The “AI expert” thing
This is the part I struggle with the most.
We’re early—really early—in this technology. AI is still an infant (or maybe a know-it-all pre-teen, but less moody…is it actually a college freshman? An infant adult?).
And yet, there’s a rush to claim expertise. To define best practices. To speak in absolutes about where this is all going.
I don’t know how you become an expert in something that’s still changing this fast.
That doesn’t mean people don’t have valuable perspectives. They absolutely do. But I’d rather be someone who is paying attention, doing the work, forming a perspective in real time—and being open to being wrong.
That feels more honest.
Where AI actually makes me better
Despite everything, I do think AI makes me better at my job—but not in the way I expected.
It hasn’t made me a better designer by doing the work for me. If anything, it’s made me more aware of how I work.
It’s highlighted the gaps—what I don’t know, where I need more context, where I’m making assumptions. It’s helped me get up to speed faster in areas outside of design, whether that’s finance, engineering, or whatever space I’m operating in. But more than that, it’s forced me to be clearer—in how I frame ideas, how I explain them, how I pressure-test whether they actually make sense.

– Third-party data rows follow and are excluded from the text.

Lemma body_spec_call_for output_path aspect_ratio i v s o s' :
  body_spec output_path aspect_ratio i v s o s' →
  ∃ new, trace s' = trace s ++ new ∧ Forall (call_for output_path aspect_ratio) new.
Proof.
  assert (∀ xs, quiet xs → Forall (call_for output_path aspect_ratio) xs) as Hq.
  { intros xs Q. eapply Forall_impl; [exact Q|]. by intros []. }
  assert (∀ d, call_for output_path aspect_ratio
                 (CallGenerateImage i (quality_prefix +:+ d) output_path aspect_ratio))
    as Hcall.
  { intros d. repeat split. apply prefix_app. }
  destruct 1 as [e Hd|d inner o s' Hd Q1 Hf T|d inner msg s' Hd Q1 T
                |d inner inner' o s' Hd Q1 Q2 Hf T
                |d inner inner' verdict o s' Hd Q1 Q2 Hf Hl T
                |d inner inner' verdict l sc s' Hd Q1 Q2 Hl Hsc T].
  - exists []. by rewrite app_nil_r.
  - eexists. split; [exact T|]. constructor; [apply Hcall|by apply Hq].
  - eexists. split; [exact T|]. constructor; [apply Hcall|by apply Hq].
  - eexists. split; [exact T|]. constructor; [apply Hcall|].
    apply Forall_app. split; [by apply Hq|]. constructor; [done|by apply Hq].
  - eexists. split; [exact T|]. constructor; [apply Hcall|].
    apply Forall_app. split; [by apply Hq|]. constructor; [done|].
    apply Forall_app. split; [by apply Hq|]. by constructor.
  - eexists. split; [exact T|]. constructor; [apply Hcall|].
    apply Forall_app. split; [by apply Hq|]. constructor; [done|].
    apply Forall_app. split; [by apply Hq|]. by constructor.
Qed.

Lemma for_each_call_for methodology output_path work_dir aspect_ratio n a v s o s' :
  for_each (seq a n) (loop_body svc methodology output_path work_dir aspect_ratio) v s
    = (o, s') →
  ∃ new, trace s' = trace s ++ new ∧ Forall (call_for output_path aspect_ratio) new.
Proof.
  revert n a v s o s'.
  apply (loop_ind svc methodology output_path work_dir aspect_ratio
    (λ a n v s o s',
       ∃ new, trace s' = trace s ++ new
              ∧ Forall (call_for output_path aspect_ratio) new)).
  - intros a v s. exists []. by rewrite app_nil_r.
  - intros a n v s v' s' Hb. by eapply body_spec_call_for.
  - intros a n v s o s' o' Hb _ _. by eapply body_spec_call_for.
  - intros a n v s v1 s1 o s' (new & T & Hn)%body_spec_call_for (rest & T' & Hn').
    exists (new ++ rest). split; [by rewrite T', T, app_assoc|by apply Forall_app].
Qed.

Lemma for_each_outcome methodology output_path work_dir aspect_ratio n a v s o s' :
  for_each (seq a n) (loop_body svc methodology output_path work_dir aspect_ratio) v s
    = (o, s') →
  (0 < n)%nat → (a + n = S MAX_REFINEMENTS)%nat →
  ∀ v', o = Ret v' →
    (∃ message,
        results v' !! "error" = Some (JStr message)
        ∧ results v' !! "accepted" = results v !! "accepted"
        ∧ results v' !! "final_scores" = results v !! "final_scores")
    ∨ (results v' !! "accepted" = Some (JBool true)
       ∧ (∃ sc, results v' !! "final_scores" = Some (JObj sc))
       ∧ results v' !! "error" = results v !! "error").
Proof.
  revert n a v s o s'.
  apply (loop_ind svc methodology output_path work_dir aspect_ratio
    (λ a n v s o s',
       (0 < n)%nat → (a + n = S MAX_REFINEMENTS)%nat →
       ∀ v', o = Ret v' →
         (∃ message,
             results v' !! "error" = Some (JStr message)
             ∧ results v' !! "accepted" = results v !! "accepted"
             ∧ results v' !! "final_scores" = results v !! "final_scores")
         ∨ (results v' !! "accepted" = Some (JBool true)
            ∧ (∃ sc, results v' !! "final_scores" = Some (JObj sc))
            ∧ results v' !! "error" = results v !! "error"))).
  - intros a v s Hn. lia.
  - intros a n v s v' s' Hb _ _ v0 [= <-].
    apply body_spec_ret in Hb
      as [(d & inner & msg & _ & -> & _)
         |(d & inner & inner' & w & l & sc & Hdec & _ & _ & _ & Hl & Hsc & _)].
    + left. exists msg. cbn. by simplify_map_eq.
    + right. symmetry in Hdec. apply decision_break in Hdec as [_ ->].
      rewrite closing_accepted, closing_final_scores, Hsc, closing_other by done.
      cbn. split; [done|]. split; [by eexists|]. by rewrite lookup_insert_ne.
  - intros a n v s o s' o' _ _ Hf _ _ v' ->. done.
  - intros a n v s v1 s1 o s' Hb IH _ Han v' Ho.
    apply body_spec_ret in Hb
      as [(d & inner & msg & ? & _)
         |(d & inner & inner' & w & l & sc & Hdec & _)]; [done|].
    symmetry in Hdec. apply decision_continue in Hdec as (Hnot & Hres & _).
    assert (a < MAX_REFINEMENTS)%nat as Hlt.
    { destruct (decide (MAX_REFINEMENTS ≤ a)%nat) as [Hle|]; [|lia].
      exfalso. apply Hnot. right. by left. }
    destruct (IH ltac:(lia) ltac:(lia) v' Ho) as [(msg & He & Ha & Hf)|(Ha & Hf & He)];
      rewrite Hres in *; cbn in *; rewrite ?lookup_insert_ne in * by done; eauto.
Qed.

End WithServices.
End HistoryFacts.

(** ** The paths the loop writes to, and the shape of a pass *)

Module FileFacts.
Import GenerateImage Critic Retriever Orchestrate Run Observe StringFacts Facts RenderFacts LoopFacts HistoryFacts.
(** X11: in the data of [_calculate_skill_score] the matched skills are
    the lower-cased skills found in both texts and the missing skills those
    found in the job description only; the two lists are without repetition
    and without a common element and together count the job-description
    skills; the score lies in [0, 100] and, when the job description has a
    skill, is 100 exactly when no skill is missing.  A text compared with
    itself misses nothing and scores 100, or 50 when it has no skill. *)
Theorem X11_skill_score_data self (resume_text jd_text : string) :
  let sd := _calculate_skill_score self resume_text jd_text in
  let resume_all := all_skills (extract_skills self resume_text) in
  let jd_all := all_skills (extract_skills self jd_text) in
  (∀ s, s ∈ SkillData.matched_skills sd ↔ s ∈ resume_all ∧ s ∈ jd_all)
  ∧ (∀ s, s ∈ SkillData.missing_skills sd ↔ s ∈ jd_all ∧ s ∉ resume_all)
  ∧ NoDup (SkillData.matched_skills sd ++ SkillData.missing_skills sd)
  ∧ SkillData.matched_count sd = Z.of_nat (length (SkillData.matched_skills sd))
  ∧ (SkillData.matched_count sd + Z.of_nat (length (SkillData.missing_skills sd))
     = SkillData.total_jd_skills sd)%Z
  ∧ 0 <= SkillData.score sd <= 100
  ∧ ((0 < SkillData.total_jd_skills sd)%Z →
     (SkillData.score sd = 100 ↔ SkillData.missing_skills sd = []))
  ∧ SkillData.missing_skills (_calculate_skill_score self jd_text jd_text) = []
  ∧ SkillData.score (_calculate_skill_score self jd_text jd_text)
    = if decide (0 < size jd_all)%nat then 100 else 50.
Proof.
  cbv zeta.
  pose proof (skill_score_bounds self resume_text jd_text) as Hbounds.
  pose proof (skill_score_eq self resume_text jd_text) as Hscore.
  pose proof (skill_score_eq self jd_text jd_text) as Hself.
  unfold _calculate_skill_score in *.
  cbn [SkillData.score SkillData.matched_skills SkillData.missing_skills
       SkillData.total_jd_skills SkillData.matched_count] in *.
  set (R := all_skills (extract_skills self resume_text)) in *.
  set (J := all_skills (extract_skills self jd_text)) in *.
  pose proof (size_split J R) as Hsplit.
  assert (R ∩ J = J ∩ R) as Hcomm by apply (comm_L _).
  rewrite !size_elements.
  split; [intros s; by rewrite elem_of_elements, elem_of_intersection|].
  split; [intros s; by rewrite elem_of_elements, elem_of_difference|].
  split.
  { apply NoDup_app. split; [apply NoDup_elements|]. split; [|apply NoDup_elements].
    intros t Ht Ht'. apply elem_of_elements in Ht, Ht'.
    apply elem_of_intersection in Ht as [Ht _].
    apply elem_of_difference in Ht' as [_ Ht']. contradiction. }
  split; [reflexivity|]. split; [rewrite Hcomm; lia|]. split; [exact Hbounds|].
  split; [|split].
  - intros Hpos. rewrite elements_nil_iff, <- size_zero_iff.
    rewrite decide_True by lia.
    assert (Hle : (size (R ∩ J) <= size J)%nat) by (rewrite Hcomm; lia).
    rewrite (ratio_score_eq _ _ Hle) by lia. rewrite <- !INR_IZR_INZ.
    assert (0 < INR (size J)) as HJ by (apply lt_0_INR; lia).
    split.
    + intros Heq.
      assert (INR (size (R ∩ J)) = INR (size J)) as Hsz.
      { apply (Rmult_eq_reg_l (100 / INR (size J))).
        - transitivity 100; [lra|]. field. lra.
        - apply Rgt_not_eq. apply Rdiv_lt_0_compat; lra. }
      apply INR_eq in Hsz. rewrite Hcomm in Hsz. lia.
    + intros Hz. assert (size (R ∩ J) = size J) as -> by (rewrite Hcomm; lia).
      field. lra.
  - apply elements_nil_iff. apply size_zero_iff.
    apply size_zero_iff. apply leibniz_equiv. apply difference_diag.
  - rewrite Hself. case_decide as Hd; [|reflexivity].
    assert (J ∩ J = J) as -> by apply (idemp_L _).
    assert (0 < INR (size J)) as HJ by (apply lt_0_INR; lia).
    assert (100 * INR (size J) / INR (size J) = 100) as -> by (field; lra).
    apply Rmin_left. lra.
Qed.

Lemma X11_skill_score_data_witness :
  SkillData.score
    (_calculate_skill_score toy_processor scenario_resume_text scenario_jd) = 100
  ↔ SkillData.missing_skills
      (_calculate_skill_score toy_processor scenario_resume_text scenario_jd) = [].
Proof.
  apply (X11_skill_score_data toy_processor scenario_resume_text scenario_jd).
  unfold _calculate_skill_score. cbn [SkillData.total_jd_skills].
  vm_compute. reflexivity.
Defined.

End MatchData.

(** ** The semantic score and whole requests *)

Section Requests.
Local Open Scope R_scope.
Implicit Types (self : NLPProcessor).

Lemma tfidf_score_swap self (a b : string) :
  similarity_score <$> calculate_tfidf_similarity self a b
  = similarity_score <$> calculate_tfidf_similarity self b a.
Proof.
  destruct (fit_transform_swap 1000 2 (preprocess_text self a) (preprocess_text self b))
    as [(e & Hab & Hba)|(vocab & ra & rb & Hab & Hba)].
  - by rewrite (tfidf_of_fit_err _ _ _ _ Hab), (tfidf_of_fit_err _ _ _ _ Hba).
  - rewrite (tfidf_of_fit _ _ _ _ _ _ Hab), (tfidf_of_fit _ _ _ _ _ _ Hba).
    cbn. f_equal. apply cosine_comm.
Qed.

Lemma bert_score_swap self (a b : string) :
  document_similarity <$> calculate_bert_similarity self a b
  = document_similarity <$> calculate_bert_similarity self b a.
Proof.
  destruct (decide (long_sentences self a = [])) as [Ha|Ha].
  { rewrite !bert_undefined_mean by auto. reflexivity. }
  destruct (decide (long_sentences self b = [])) as [Hb|Hb].
  { rewrite !bert_undefined_mean by auto. reflexivity. }
  destruct (bert_Ok self a b Ha Hb) as [r Hr].
  destruct (bert_Ok self b a Hb Ha) as [r' Hr'].
  rewrite Hr, Hr'. cbn. f_equal.
  apply bert_Ok_inv in Hr as (x & y & Hx & Hy & ->).
  apply bert_Ok_inv in Hr' as (y' & x' & Hy' & Hx' & ->).
  rewrite Hx in Hx'. rewrite Hy in Hy'. injection Hx' as <-. injection Hy' as <-.
  apply cosine_comm.
Qed.
Lemma forallb_firstn {A : Type} (f : A -> bool) (n : nat) (l : list A) :
  forallb f l = true -> forallb f (firstn n l) = true.
Proof.
  intros H. apply forallb_forall. intros x Hx.
  rewrite forallb_forall in H. apply H.
  rewrite <- (firstn_skipn n l). apply in_or_app. now left.
Qed.

Lemma forallb_skipn {A : Type} (f : A -> bool) (n : nat) (l : list A) :
  forallb f l = true -> forallb f (skipn n l) = true.
Proof.
  intros H. apply forallb_forall. intros x Hx.
  rewrite forallb_forall in H. apply H.
  rewrite <- (firstn_skipn n l). apply in_or_app. now right.
Qed.

Lemma forallb_slice (f : code_unit -> bool) (s : jsstring) (a b : Z) :
  forallb f s = true -> forallb f (slice s a b) = true.
Proof.
  intros H. unfold slice. now apply forallb_firstn, forallb_skipn.
Qed.

(** A piece of a piece is a piece: what is cut out of [s] by [firstn] and
    [skipn] stands in [s] between a prefix and a suffix. *)
Lemma piece_between {A : Type} (n k : nat) (s : list A) :
  exists before after_, s = before ++ firstn n (skipn k s) ++ after_.
Proof.
  exists (firstn k s), (skipn n (skipn k s)).
  now rewrite firstn_skipn, firstn_skipn.
Qed.

Lemma trim_slice_between (text : jsstring) (a b : Z) :
  exists before after_, text = before ++ trim (slice text a b) ++ after_.
Proof.
  destruct (trim_piece (slice text a b)) as (k & n & ->).
  unfold slice.
  set (from := Z.to_nat _). set (span := Z.to_nat _).
  rewrite skipn_firstn_comm, skipn_skipn, firstn_firstn.
  apply piece_between.
Qed.

(** ** More on the chunker *)

(** A property every trimmed slice of the text has, when it is not empty,
    is a property of every chunk the loop pushes. *)
Lemma loop_body_pushes (P : jsstring -> Prop) (text : jsstring) (cs ov : Z)
      (st : Chunker.loop_state) :
  (forall a b, 0 < length (trim (slice text a b)) ->
               P (trim (slice text a b))) ->
  Forall P (Chunker.chunks st) ->
  Forall P (Chunker.chunks (Chunker.loop_body text cs ov st)).
Proof.
  intros HP Hall. unfold Chunker.loop_body. cbn [Chunker.chunks].
  apply push_chunk_Forall; auto.
Qed.

Lemma loop_pushes (P : jsstring -> Prop) (text : jsstring) (cs ov : Z) :
  (forall a b, 0 < length (trim (slice text a b)) ->
               P (trim (slice text a b))) ->
  forall fuel st result,
    Forall P (Chunker.chunks st) ->
    Chunker.loop fuel text cs ov st = Some result ->
    Forall P result.
Proof.
  intros HP. induction fuel as [|fuel IH]; intros st result Hall;
    cbn [Chunker.loop]; destruct (Chunker.start st <? length text).
  - discriminate.
  - intros [= <-]. exact Hall.
  - apply IH. now apply loop_body_pushes.
  - intros [= <-]. exact Hall.
Qed.

Lemma after_pushes (P : jsstring -> Prop) (text : jsstring) (cs ov : Z) :
  (forall a b, 0 < length (trim (slice text a b)) ->
               P (trim (slice text a b))) ->
  forall n, Forall P (Chunker.chunks (Chunker.after n text cs ov)).
Proof.
  intros HP. induction n as [|n IH]; [constructor|].
  rewrite after_succ. now apply loop_body_pushes.
Qed.

(** X1.  Every chunk [splitIntoChunks] returns is trimmed: its first and
    its last code unit are not whitespace, for every text and all
    parameters. *)
Theorem splitIntoChunks_chunks_trimmed (text : jsstring)
        (chunkSize overlap : Z) (fuel : nat) (result : list jsstring) :
  Chunker.splitIntoChunks fuel text chunkSize overlap = Some result ->
  Forall (fun chunk =>
            (forall a rest, chunk = a :: rest -> isWhiteSpace a = false)
            /\ (forall init z, chunk = init ++ [z] -> isWhiteSpace z = false)
            /\ trim chunk = chunk)
         result.
Proof.
  unfold Chunker.splitIntoChunks.
  apply loop_pushes; [|constructor].
  intros a b _.
  assert (Hfirst : forall c rest, trim (slice text a b) = c :: rest ->
                                  isWhiteSpace c = false)
    by (intros c rest; apply trim_first).
  assert (Hlast : forall init z, trim (slice text a b) = init ++ [z] ->
                                 isWhiteSpace z = false)
    by (intros init z; apply trim_last).
  split; [exact Hfirst|]. split; [exact Hlast|].
  generalize dependent (trim (slice text a b)). intros chunk Hfirst Hlast.
  unfold trim. destruct chunk as [|c chunk]; [reflexivity|].
  rewrite trimStart_fixed by (eapply Hfirst; reflexivity).
  unfold trimEnd.
  destruct (rev (c :: chunk)) as [|z r] eqn:R.
  - apply (f_equal (@rev code_unit)) in R. rewrite rev_involutive in R.
    discriminate.
  - rewrite trimStart_fixed.
    + rewrite <- R. apply rev_involutive.
    + apply (Hlast (rev r) z).
      apply (f_equal (@rev code_unit)) in R. now rewrite rev_involutive in R.
Qed.
(** * A model of the reverse HTTP proxy of [httpx/proxy.go]

    The handler [ReverseProxy.ServeHTTP] and its helpers [serveCONNECT],
    [serveOPTIONS], [serveTRACE], [serveUpgrade] and [guessScheme] are
    embedded as functions that thread the state of the response writer and
    a log of the calls made to the collaborators (dialer, transports,
    connection takeover).  Header collections are finite maps from header
    names to lists of values, as [http.Header] is. *)

From Stdlib Require Import ZArith Ascii String List Lia DecimalString HexadecimalString.
From stdpp Require Import base option list strings gmap.

Local Open Scope string_scope.
Local Open Scope list_scope.
Local Open Scope Z_scope.

(** ** Byte strings *)

Module Str.

Definition is_upper (c : ascii) : bool :=
  (65 <=? nat_of_ascii c)%nat && (nat_of_ascii c <=? 90)%nat.

Definition is_lower (c : ascii) : bool :=
  (97 <=? nat_of_ascii c)%nat && (nat_of_ascii c <=? 122)%nat.

Definition is_digit (c : ascii) : bool :=
  (48 <=? nat_of_ascii c)%nat && (nat_of_ascii c <=? 57)%nat.

Definition to_upper (c : ascii) : ascii :=
  if is_lower c then ascii_of_nat (nat_of_ascii c - 32) else c.

Definition to_lower (c : ascii) : ascii :=
  if is_upper c then ascii_of_nat (nat_of_ascii c + 32) else c.

Fixpoint map (f : ascii -> ascii) (s : string) : string :=
  match s with
  | EmptyString => EmptyString
  | String c r => String (f c) (map f r)
  end.

Definition lower (s : string) : string := map to_lower s.

Fixpoint forallb (p : ascii -> bool) (s : string) : bool :=
  match s with
  | EmptyString => true
  | String c r => p c && forallb p r
  end.

Fixpoint existsb (p : ascii -> bool) (s : string) : bool :=
  match s with
  | EmptyString => false
  | String c r => p c || existsb p r
  end.

Definition contains (c : ascii) (s : string) : bool :=
  existsb (Ascii.eqb c) s.

(** [IndexByte]: position of the first [c] in [s]. *)
Fixpoint index_byte (c : ascii) (s : string) : option nat :=
  match s with
  | EmptyString => None
  | String d r =>
      if Ascii.eqb c d then Some O
      else match index_byte c r with
           | Some i => Some (S i)
           | None => None
           end
  end.

(** Position of the last [c] in [s]. *)
Fixpoint last_index_byte (c : ascii) (s : string) : option nat :=
  match s with
  | EmptyString => None
  | String d r =>
      match last_index_byte c r with
      | Some i => Some (S i)
      | None => if Ascii.eqb c d then Some O else None
      end
  end.

Fixpoint take (n : nat) (s : string) : string :=
  match n, s with
  | O, _ => EmptyString
  | S _, EmptyString => EmptyString
  | S m, String c r => String c (take m r)
  end.

Fixpoint drop (n : nat) (s : string) : string :=
  match n, s with
  | O, _ => s
  | S _, EmptyString => EmptyString
  | S m, String _ r => drop m r
  end.

(** [strings.Index]: position of the first occurrence of [sep]. *)
Fixpoint index (sep s : string) : option nat :=
  if String.prefix sep s then Some O
  else match s with
       | EmptyString => None
       | String _ r =>
           match index sep r with
           | Some i => Some (S i)
           | None => None
           end
       end.

(** Split at every [c]; the result is never empty. *)
Fixpoint split (c : ascii) (s : string) : list string :=
  match s with
  | EmptyString => [EmptyString]
  | String d r =>
      if Ascii.eqb c d then EmptyString :: split c r
      else match split c r with
           | w :: ws => String d w :: ws
           | [] => [String d EmptyString]
           end
  end.

Definition is_space (c : ascii) : bool :=
  Ascii.eqb c " " || Ascii.eqb c (ascii_of_nat 9).

Fixpoint trim_left (s : string) : string :=
  match s with
  | String c r => if is_space c then trim_left r else s
  | EmptyString => EmptyString
  end.

Fixpoint trim_right (s : string) : string :=
  match s with
  | EmptyString => EmptyString
  | String c r =>
      match trim_right r with
      | EmptyString => if is_space c then EmptyString else String c EmptyString
      | r' => String c r'
      end
  end.

Definition trim (s : string) : string := trim_right (trim_left s).

Fixpoint join (sep : string) (l : list string) : string :=
  match l with
  | [] => EmptyString
  | [x] => x
  | x :: r => x +:+ sep +:+ join sep r
  end.

Definition is_empty (s : string) : bool :=
  match s with EmptyString => true | _ => false end.

End Str.

(** ** [strconv] *)

Definition MaxInt64 : Z := 9223372036854775807.
Definition MinInt64 : Z := -9223372036854775808.

(** A Go [int] on a 64-bit platform: the value of [z] after wrap-around. *)
Definition wrap64 (z : Z) : Z :=
  (z + 2 ^ 63) mod 2 ^ 64 - 2 ^ 63.

Inductive error : Type :=
| ErrSyntax
| ErrRange
| ErrMissingHeader
| ErrIO (msg : string).

(** Value of a string of decimal digits, [None] when a byte is no digit. *)
Fixpoint digits_value (acc : Z) (s : string) : option Z :=
  match s with
  | EmptyString => Some acc
  | String c r =>
      if Str.is_digit c
      then digits_value (10 * acc + (Z.of_nat (nat_of_ascii c) - 48)) r
      else None
  end.

(** [strconv.Atoi]: an optional sign and at least one decimal digit; a value
    outside of the [int] range is reported with the nearest bound. *)
Definition Atoi (s : string) : Z * option error :=
  let '(neg, body) :=
    match s with
    | String "-" r => (true, r)
    | String "+" r => (false, r)
    | _ => (false, s)
    end in
  match body with
  | EmptyString => (0, Some ErrSyntax)
  | _ =>
      match digits_value 0 body with
      | None => (0, Some ErrSyntax)
      | Some n =>
          let v := if neg then - n else n in
          if v <? MinInt64 then (MinInt64, Some ErrRange)
          else if MaxInt64 <? v then (MaxInt64, Some ErrRange)
          else (v, None)
      end
  end.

What I didn’t expect is how much it would change how I think, not just how fast I move.
It made something obvious that I hadn’t really named before:
I do my best thinking when I’m in conversation.
When I have something to react to. To push against. To reshape. That’s when ideas sharpen, when they become something I can actually stand behind.
Before, that conversation had to come from another person. Now, it can start earlier. It can happen faster. It can be a little messier and lower stakes.
And sometimes, that’s all AI really is for me:
a conversation starter.
Not the answer. Not the source of truth. Just something to get the thinking going.
What I’m still protective of
There’s a kind of thinking that feels very human to me. The strange connections. The outliers. The moments where something feels interesting before you can explain why. The ideas shaped by lived experience, by taste, by curiosity—by the very specific way someone’s brain happens to work.
AI is trained on what already exists. That’s part of what makes it useful. It can synthesize, remix, and surface patterns across an enormous body of work.
But that also means it’s working from what’s already been done.
Maybe that changes over time. Maybe it gets closer to something that feels truly novel. I don’t know. But right now, there’s still something uniquely human in surprise. In delight. In creating something that didn’t quite exist before.
And for now, I think that’s worth holding onto.
Final thought
There’s a lot of pressure right now to have a strong opinion about AI. To take a stance. To be certain about what it means. I’m less interested in that. I’m more interested in staying curious. Using what’s useful. Questioning what isn’t. And making sure the work is still good.
Because at the end of the day:
AI isn’t the work.
It’s part of the work.
And everything else—we’ll figure out.